The club was formed in 1878, its first match against external opposition being against the Vale of Menteith side from Thornhill in June 1879; the club's first goals, in its second match against Bridge of Allan F.C. the following week, came from 13 year old Robert Christie, who would later play for Scotland.

The club first entered the Scottish Cup in 1881–82, losing in the first round to Vale of Teith F.C.; at the time the club was temporarily called the Dunblane Wanderers to distinguish from a junior side in the town.

The club's first substantial Cup run came the following year, reaching the fourth round (which, that year, was the final 22).

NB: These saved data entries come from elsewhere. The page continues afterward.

(* ===== verification/OutputStore.v ===== *)
(** The store of large tool results (zzclawterm-core/src/capabilities/output_store.rs):
    a bounded, expiring, least-recently-used store whose entries a caller pages
    through. Instants are integers; the identifier of a new entry, a random UUID
    in the code, is an argument. *)
From stdpp Require Import base list numbers strings gmap.
From Stdlib Require Import ZArith Lia.
From S2P Require Import Prelude Text Boundary.

Record OutputStoreConfig := Config { entry_limit : Z; total_limit : Z; ttl : Z; max_chunk_bytes : Z }.
Record Entry := MkEntry { ebytes : list Z; total_bytes : Z; created : Z }.
Record OutputStore := Store {
  entries : gmap (list Z) Entry;
  lru : list (list Z);
  sbytes : Z;
  config : OutputStoreConfig
}.
Record ProtectedOutput := Protected {
  preview : list Z; truncated : bool; output_id : option (list Z); p_total : Z; source_truncated : bool
}.
Record OutputChunk := Chunk { data : list Z; offset : Z; next_offset : Z; c_total : Z; eof : bool }.
Inductive OutputStoreError := Unavailable | InvalidOffset.

Definition default_config : OutputStoreConfig :=
  Config (4 * 1024 * 1024) (16 * 1024 * 1024) (10 * 60 * 1000000000) (64 * 1024).

Definition new (c : OutputStoreConfig) : OutputStore :=
  Store ∅ [] 0
    (Config (Z.max 1 (entry_limit c)) (Z.max 1 (total_limit c)) (ttl c) (Z.max 1 (max_chunk_bytes c))).

Definition boundary_at_or_before (text : list Z) (index : Z) : Z :=
  Z.of_nat (floor_boundary text (Z.to_nat index)).
Definition boundary_at_or_before_bytes (bytes : list Z) (index : Z) : Z :=
  if utf8_valid bytes then boundary_at_or_before bytes index else 0.

(** [VecDeque::retain] on identifiers. *)
Definition retain_ne (id : list Z) (l : list (list Z)) : list (list Z) := List.filter (fun x => negb (beq x id)) l.

Definition remove (id : list Z) (s : OutputStore) : OutputStore :=
  let s' := match entries s !! id with
            | Some e => Store (delete id (entries s)) (lru s) (saturating_sub (sbytes s) (len (ebytes e))) (config s)
            | None => s
            end in
  Store (entries s') (retain_ne id (lru s')) (sbytes s') (config s').

Definition expired (now : Z) (s : OutputStore) : list (list Z) :=
  map fst (List.filter (fun p => ttl (config s) <=? now - created (snd p)) (map_to_list (entries s))).
Definition cleanup (now : Z) (s : OutputStore) : OutputStore :=
  let s' := fold_left (fun s id => remove id s) (expired now s) s in
  Store (entries s') (List.filter (fun id => bool_decide (is_Some (entries s' !! id))) (lru s')) (sbytes s') (config s').

(** The eviction loop of [insert]; every round pops an identifier. *)
Fixpoint evict (fuel : nat) (size : Z) (s : OutputStore) : OutputStore :=
  match fuel with
  | O => s
  | S fuel' =>
      if total_limit (config s) <? saturating_add USIZE_MAX (sbytes s) size then
        match lru s with
        | [] => s
        | oldest :: rest => evict fuel' size (remove oldest (Store (entries s) rest (sbytes s) (config s)))
        end
      else s
  end.

Definition insert (now : Z) (id bytes : list Z) (total : Z) (s : OutputStore) : OutputStore :=
  let s := evict (S (length (lru s))) (len bytes) s in
  let keep := Z.min (len bytes) (total_limit (config s)) in
  let keep := boundary_at_or_before_bytes bytes keep in
  let bytes := take (Z.to_nat keep) bytes in
  Store (<[id := MkEntry bytes total now]> (entries s)) (lru s ++ [id]) (sbytes s + len bytes) (config s).

Definition protect (now : Z) (uuid : list Z) (text : list Z) (inline_limit : Z) (s : OutputStore) :
    OutputStore * ProtectedOutput :=
  let s := cleanup now s in
  let total := len text in
  if total <=? inline_limit then (s, Protected text false None total false)
  else
    let preview_end := boundary_at_or_before text inline_limit in
    let keep_end := boundary_at_or_before text (Z.min (entry_limit (config s)) total) in
    let id := bs "out_" ++ uuid in
    (insert now id (take (Z.to_nat keep_end) text) total s,
     Protected (take (Z.to_nat preview_end) text) true (Some id) total (keep_end <? total)).

Definition read (now : Z) (id : list Z) (off max_bytes : Z) (s : OutputStore) :
    OutputStore * result OutputChunk OutputStoreError :=
  let s := cleanup now s in
  match entries s !! id with
  | None => (s, Err Unavailable)
  | Some e =>
      if len (ebytes e) <? off then (s, Err InvalidOffset)
      else if negb (utf8_valid (ebytes e)) then (s, Err InvalidOffset)
      else if negb (is_char_boundary (ebytes e) (Z.to_nat off)) then (s, Err InvalidOffset)
      else
        let requested := Z.min (Z.max max_bytes 1) (max_chunk_bytes (config s)) in
        let stop := boundary_at_or_before (ebytes e)
                      (Z.min (saturating_add USIZE_MAX off requested) (len (ebytes e))) in
        let chunk := Chunk (take (Z.to_nat (stop - off)) (drop (Z.to_nat off) (ebytes e))) off stop
                       (total_bytes e) (stop =? len (ebytes e)) in
        (Store (entries s) (retain_ne id (lru s) ++ [id]) (sbytes s) (config s), Ok chunk)
  end.

(** A client that follows [next_offset] until the end of the entry. *)
Fixpoint read_pages (fuel : nat) (now : nat -> Z) (i : nat) (id : list Z) (off max_bytes : Z) (s : OutputStore) :
    option (list Z) :=
  match fuel with
  | O => None
  | S fuel' =>
      match read (now i) id off max_bytes s with
      | (s', Ok c) =>
          if eof c then Some (data c)
          else (fun rest => data c ++ rest) <$> read_pages fuel' now (S i) id (next_offset c) max_bytes s'
      | (_, Err _) => None
      end
  end.

(** ** The store invariant *)
#[local] Arguments retain_ne : simpl never.
Definition sum_bytes (m : gmap (list Z) Entry) : Z := map_fold (fun _ e acc => len (ebytes e) + acc) 0 m.

Lemma sum_bytes_delete m id e : m !! id = Some e -> sum_bytes m = len (ebytes e) + sum_bytes (delete id m).
Proof. intros H. unfold sum_bytes. erewrite (map_fold_delete_L _ _ id e); [done | | done]. intros. lia. Qed.

Lemma sum_bytes_insert m id e : m !! id = None -> sum_bytes (<[id := e]> m) = len (ebytes e) + sum_bytes m.
Proof. intros H. unfold sum_bytes. rewrite map_fold_insert_L; [done | | done]. intros. lia. Qed.

Lemma sum_bytes_nonneg m : 0 <= sum_bytes m.
Proof.
  unfold sum_bytes. apply (map_fold_weak_ind (fun r _ => 0 <= r)); [lia |]. intros. lia.
Qed.

Lemma retain_ne_In x id l : In x (retain_ne id l) <-> In x l /\ x <> id.
Proof.
  unfold retain_ne. rewrite filter_In. unfold beq. rewrite negb_true_iff, bool_decide_eq_false. done.
Qed.

Lemma retain_ne_NoDup id l : List.NoDup l -> List.NoDup (retain_ne id l).
Proof. apply List.NoDup_filter. Qed.

(** Everything but the relation between [lru] and the entry [id]. *)
Record store_but (id : option (list Z)) (s : OutputStore) : Prop := {
  so_bytes : sbytes s = sum_bytes (entries s);
  so_nodup : List.NoDup (lru s);
  so_lru : forall x, id <> Some x -> In x (lru s) <-> is_Some (entries s !! x);
  so_limit : sbytes s <= total_limit (config s) < USIZE_MAX;
  so_chunk : 1 <= max_chunk_bytes (config s);
  so_valid : map_Forall (fun _ e => utf8_valid (ebytes e) = true) (entries s)
}.
Abbreviation store_ok := (store_but None).

Lemma remove_but id o s : store_but o s -> (o = None \/ o = Some id) -> store_ok (remove id s).
Proof.
  intros [H1 H2 H3 H4 H5 H6] Ho. unfold remove.
  destruct (entries s !! id) as [e |] eqn:E; cbn.
  - pose proof (sum_bytes_delete _ _ _ E). pose proof (sum_bytes_nonneg (delete id (entries s))).
    unfold saturating_sub. constructor; cbn; [lia | by apply retain_ne_NoDup | | lia | done | by apply map_Forall_delete].
    intros x _. rewrite retain_ne_In. destruct (decide (x = id)) as [-> | Hx].
    + rewrite lookup_delete_eq. split; [tauto | by intros [? ?]].
    + rewrite lookup_delete_ne by done. rewrite H3 by (destruct Ho as [-> | ->]; congruence). tauto.
  - constructor; cbn; [done | by apply retain_ne_NoDup | | done | done | done].
    intros x _. rewrite retain_ne_In. destruct (decide (x = id)) as [-> | Hx].
    + rewrite E. split; [tauto | by intros [? ?]].
    + rewrite H3 by (destruct Ho as [-> | ->]; congruence). tauto.
Qed.

Lemma remove_config id s : config (remove id s) = config s.
Proof. unfold remove. by destruct (entries s !! id). Qed.

Lemma remove_lookup_ne id x s : x <> id -> entries (remove id s) !! x = entries s !! x.
Proof. intros Hx. unfold remove. destruct (entries s !! id); cbn; [by rewrite lookup_delete_ne by done | done]. Qed.

Lemma remove_lookup_eq id s : entries (remove id s) !! id = None.
Proof. unfold remove. destruct (entries s !! id) eqn:E; cbn; [by rewrite lookup_delete_eq | done]. Qed.

Lemma remove_all ids s :
  store_ok s ->
  let s' := fold_left (fun s id => remove id s) ids s in
  store_ok s' /\ config s' = config s
  /\ (forall x, In x ids -> entries s' !! x = None) /\ (forall x, ~ In x ids -> entries s' !! x = entries s !! x).
Proof.
  revert s. induction ids as [| id ids IH]; intros s Hs; cbn; [done |].
  destruct (IH (remove id s) (remove_but id None s Hs (or_introl eq_refl))) as (H1 & H2 & H3 & H4).
  split_and!; [done | by rewrite H2, remove_config | |].
  - intros x [<- | Hx]; [| by apply H3].
    destruct (in_dec (fun a b : list Z => decide (a = b)) id ids) as [Hi | Hi]; [by apply H3 |].
    rewrite H4 by done. apply remove_lookup_eq.
  - intros x Hx. rewrite H4 by tauto. apply remove_lookup_ne. intros ->. tauto.
Qed.

Lemma expired_spec now s x :
  In x (expired now s) <-> exists e, entries s !! x = Some e /\ ttl (config s) <= now - created e.
Proof.
  unfold expired. rewrite in_map_iff. split.
  - intros ([y e] & <- & H). apply filter_In in H as [H Ht]. apply list_elem_of_In, elem_of_map_to_list in H.
    cbn in Ht. exists e. split; [done | lia].
  - intros (e & H & Ht). exists (x, e). split; [done |]. apply filter_In. split; [| cbn; lia].
    by apply list_elem_of_In, elem_of_map_to_list.
Qed.
(* ===== verification/HexDocument.v ===== *)
(** The byte editor (zzclawterm-core/src/hex_document.rs): nibble-wise typing,
    selections, insertion and deletion over a vector of bytes, and the text
    formats that are copied and pasted. [None] is a panic of an index or of a
    range beyond the bytes. *)
From stdpp Require Import base list numbers strings.
From Stdlib Require Import ZArith Lia.
From S2P Require Import Prelude Text.

Inductive HexNibble := High | Low.
Record HexCursor := Cursor { byte_index : nat; nibble : HexNibble }.
Record HexSelection := Selection { anchor : nat; send : nat }.
Record HexDocument := Doc {
  bytes : list Z;
  cursor : HexCursor;
  hselection : option HexSelection;
  pending_nibble : option Z
}.

Definition default : HexDocument := Doc [] (Cursor 0 High) None None.

(** The selected range, if it is not empty. *)
Definition selection (d : HexDocument) : option (nat * nat) :=
  match hselection d with
  | Some s =>
      let lo := Nat.min (anchor s) (send s) in
      let hi := Nat.max (anchor s) (send s) in
      if (lo =? hi)%nat then None else Some (lo, hi)
  | None => None
  end.

Definition selection_anchor (d : HexDocument) : nat :=
  match hselection d with Some s => anchor s | None => byte_index (cursor d) end.

Definition set_bytes (bs : list Z) (d : HexDocument) : HexDocument := Doc bs (Cursor 0 High) None None.

Definition move_cursor (c : HexCursor) (extend : bool) (d : HexDocument) : HexDocument :=
  let index := Nat.min (byte_index c) (length (bytes d)) in
  let sel := if extend then Some (Selection (selection_anchor d) index) else None in
  Doc (bytes d)
    (Cursor index (if (index =? length (bytes d))%nat then High else nibble c)) sel None.

Definition select_all (d : HexDocument) : HexDocument :=
  Doc (bytes d) (Cursor (length (bytes d)) High) (Some (Selection 0 (length (bytes d)))) None.

Definition cancel_selection (d : HexDocument) : HexDocument :=
  Doc (bytes d) (Cursor (byte_index (cursor d)) High) None None.

(** [Vec::drain] of a range, which panics beyond the end. *)
Definition drain (lo hi : nat) (l : list Z) : option (list Z) :=
  if (hi <=? length l)%nat then Some (take lo l ++ drop hi l) else None.

Definition delete_selection (d : HexDocument) : option (HexDocument * bool) :=
  match selection d with
  | None => Some (d, false)
  | Some (lo, hi) =>
      let* bs := drain lo hi (bytes d) in
      Some (Doc bs (Cursor lo High) None None, true)
  end.

Definition type_nibble (n : Z) (d : HexDocument) : option HexDocument :=
  if 15 <? n then Some d
  else
    let* p := delete_selection d in
    let d := fst p in
    let index := byte_index (cursor d) in
    match nibble (cursor d) with
    | High => Some (Doc (bytes d) (Cursor index Low) (hselection d) (Some n))
    | Low =>
        let* high := match pending_nibble d with
                     | Some h => Some h
                     | None => (fun b => Z.shiftr b 4) <$> bytes d !! index
                     end in
        let byte := Z.lor (wrap 8 (Z.shiftl high 4)) n in
        let* bs := if (index =? length (bytes d))%nat then Some (bytes d ++ [byte])
                   else if (index <? length (bytes d))%nat then Some (<[index := byte]> (bytes d)) else None in
        Some (Doc bs (Cursor (index + 1) High) (hselection d) None)
    end.

Definition insert_bytes (new : list Z) (d : HexDocument) : option HexDocument :=
  match new with
  | [] => Some d
  | _ =>
      let* p := delete_selection d in
      let d := fst p in
      let index := byte_index (cursor d) in
      if (index <=? length (bytes d))%nat
      then Some (Doc (take index (bytes d) ++ new ++ drop index (bytes d)) (Cursor (index + length new) High)
                   (hselection d) None)
      else None
  end.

The club's original 3–1 win at Coupar Angus F.C. in the first round was turned into a 3–3 draw after Coupar Angus protested about two disallowed goals; Dunblane won the second game 6–1. Dunblane also survived a protest from Arbroath F.C. after the second round but went out at home to the powerful 3rd Lanarkshire Rifle Volunteer side in the fourth, despite the support of a "loud-tongued and not too select" crowd. The club reached the same stage in 1883–84, this time made up of 21 clubs, but lost 6–1 at home to Rangers.

Although the Heather fell one stage sooner in 1884–85, the season saw the first edition of the Perthshire Cup, with 11 entries; Dunblane won the competition thanks to beating Vale of Teith in the final, at the Hillyland Skating Pond in Perth, before 1,000 spectators, coming from 3–0 down to win 4–3.

The club would win the Perthshire Cup on ten occasions, six of them coming by 1892, but the rise of St Johnstone F.C. effectively usurped the club as the leading side in the county. The club's high point on the national stage came in 1886–87, by reaching the final 16 of the Scottish Cup for the only time, albeit the run included a bye and a walkover after Dundee East End F.C. scratched from a third round replay.

After the introduction of preliminary rounds and the Scottish Qualifying Cup in the 1890s, the club reached the main rounds of the Scottish Cup four times, three times being Qualifying Cup semi-finalists. The club struggled in the wake of professional clubs above them and Junior clubs below them, and by 1914 was struggling to raise a team; a 6–0 defeat to the Crieff Morrisonians F.C. in January 1914, with only ten men turning up, was the club's last competitive match.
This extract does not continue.